I both agree and disagree with what he/you have to say! I agree that Dawkins isn’t equipped to deal with the enormous intellects of people like Keith ward, maybe even Alister McGrath but certainly Rowan Williams,and that his philosophy and knowledge of religion aren’t great but the fact remains that most theists aren’t this clever anyway. People like Hitchens and Dawkins, despite not being experts in disentangling the most erudite and complex arguments are more than capable at destroying the arguments of the run-of-the-mill theist. Yes, this is partly due to those arguments being weak – argument from design, pascal’s wager, argument from miracles etc. but also because these arguments are often more in the sphere of science (Dawkins) or sociology and politics (Hitchens) What Dawkins brings is his great desire to change peoples’ views, enough intellect to justify doing so, and the position in academia and society in order to do so.

You also have to bear in mind that a lot of Dawkins’ thought and writing engages the effect of religion on society – you don’t necessarily have to be a great philosopher to support these arguments. Finally, as I said earlier, a LOT of peoples’ reasons for theism are reasons which are best answered by science – design argument etc. In this regard, who better to challenge them then someone who was Oxford Professor for the Public Understanding of Science!?

Yes, Dawkins may be naive is he thinks that science can be used to respond to all claims of theism – but he isn’t wrong that it should be used to challenge a LOT of the arguments that are used – even if these are the more basic ones.

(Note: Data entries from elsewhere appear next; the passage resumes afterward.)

Lemma untouched_none r : touched r = [] ↔ ∀ k, pr_stamps r !! k = pr_oldStamps r !! k.
Proof.
  split.
  - intros E k. destruct (decide (pr_stamps r !! k = pr_oldStamps r !! k)) as [|Hk]; [done|].
    apply elem_of_touched in Hk. rewrite E in Hk. by apply not_elem_of_nil in Hk.
  - intros Hall. destruct (touched r) as [|k l] eqn:E; [done|].
    assert (k ∈ touched r) as Hk%elem_of_touched by (rewrite E; by left). by rewrite Hall in Hk.
Qed.

Section handlers.
Context {Raw : Type} (Decode : Raw → result Pod) (Marshal : Pod → result Raw).
Context `{K8sLib} {W : Type} `{Client W}.
Context (NSFilter : NamespaceFilter) (OperatorUsername : string) (NetworkWait : option NetworkWaitConfig).
Implicit Types (req : Request Raw) (st : St W).

Lemma resolve_run pod st : resolve pod st = (desired_of (cl_reader (st_world st)) pod, st).
Proof.
  unfold resolve. rewrite (surjective_pairing (DesiredLabels _ _ _ _)). f_equal.
  - apply DesiredLabels_result.
  - apply (DesiredLabels_keeps id false (cl_reader (st_world st))).
Qed.

(** The stamps a handler compares with. *)
Definition request_stamps (rd : Reader) (ns : string) (pod : Pod) : result (gmap string string) :=
  managed ← namespaceManaged NSFilter rd ns; wanted_stamps rd managed pod.

Lemma Validator_run req st : Validator_Handle Decode NSFilter OperatorUsername req st =
  (if isOperator OperatorUsername req then Allowed "operator ServiceAccount" []
   else match decode Decode req with
   | Err e => Errored StatusBadRequest e
   | Ok r =>
       if (length (touched r) =? 0)%nat then Allowed "no change to kube-vnet.system labels" []
       else match request_stamps (cl_reader (st_world st)) (rq_namespace req) (pr_pod r) with
            | Err e => Errored StatusInternalServerError e
            | Ok desired => judge r desired
            end
   end, st).
Proof.
  unfold Validator_Handle, request_stamps. destruct (isOperator _ _); [done|].
  destruct (decode _ _) as [r|e]; [|done]. destruct (_ =? 0)%nat; [done|].
  rewrite bind_IO. unfold attempt, read. cbn [fst snd].
  destruct (namespaceManaged _ _ _) as [[]|e]; [|done|done].
  rewrite bind_IO, resolve_run. cbn [fst snd mbind result_bind wanted_stamps].
  by destruct (desired_of _ _) as [found|e].
Qed.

I personally set the other three “horsemen” (Hitchens, Harris and Dennett) quite apart from Dawkins in this respect, but a good balanced view IMHO. Ditto McGrath, but good to see another atheist recognise the qualities of  the Archbishop, Rowan Williams. The problem for me has always been the presumed monopoly of science when it comes to reason – and Dawkins has shown little else in his kitbag. (The odd glimpse, maybe.)

The other interesting point in that view from Andris, is the emphasis on “destroying” the arguments of others. We’ve reached a point where constructive dialogue requires mutual trust to make constructive progress. Again a recurring theme here, as recently as the previous post.

[Post Note: This lecture by Sam Harris has an excellent 2 minute intro – that incidentally points out that Richard Dawson (sic) is simply no longer relevant.]

[PS – Facebook is a very closed channel; I can’t link in to a specific group or discussion from outside. Beware Facebook, it wants your eyes locked-in to its own advertising sales model. LinkedIn is almost as bad.]

Bandwidth of Trust

Seems I’m not alone. Karl-Erik Sveiby, founding father of knowledge management, says:

Trust is the bandwidth of communication.

I like that. Thanks to David Gurteen for the link.

Interestingly, Sveiby also records aboriginal Tex Skuthorpe (in Treading Lightly) saying:

We don’t have a word for [knowledge].

Our land is our knowledge, we walk on the knowledge, we dwell in the knowledge, we live in our thesauras, we walk in our bible every day of our lives. Everything is knowledge.

We don’t need a word for knowledge, I guess.

The story owns the storyteller, not the other way around.

The roots are direct lived experience, dare I say “pre-intellectual participation” and custodianship.

Are They Mad ?

Shock, horror – Top Gear drove car aggressively during track test ?!? I actually thought the Tesla came out really (really) well in that test, absolutely no surprise the practical economics and reliability couldn’t stand that kind of thrashing, but it was actually possible to thrash it. How dumb do Tesla believe the market is ? I seriously researched one as a result. At least Clarkson didn’t attach an outboard motor and sink it or let Hammond launch it off a ski-jump.

Talking of energy, was there ever any doubt over Tepco writing-off the Fukushima plants the day they chose to turn the salt-water cooling hoses on them ?

And, still talking of energy, I see the Oil&Gas Co’s are reviewing UK North Sea investment project economics following last week’s UK budget. Yes, the cost changes affect the project economics, but I love this remark

“… the new combined tax rate faced by Statoil would be 62% of its UK profits, compared with a rate of 78% levied by the Norwegian government in its home market.”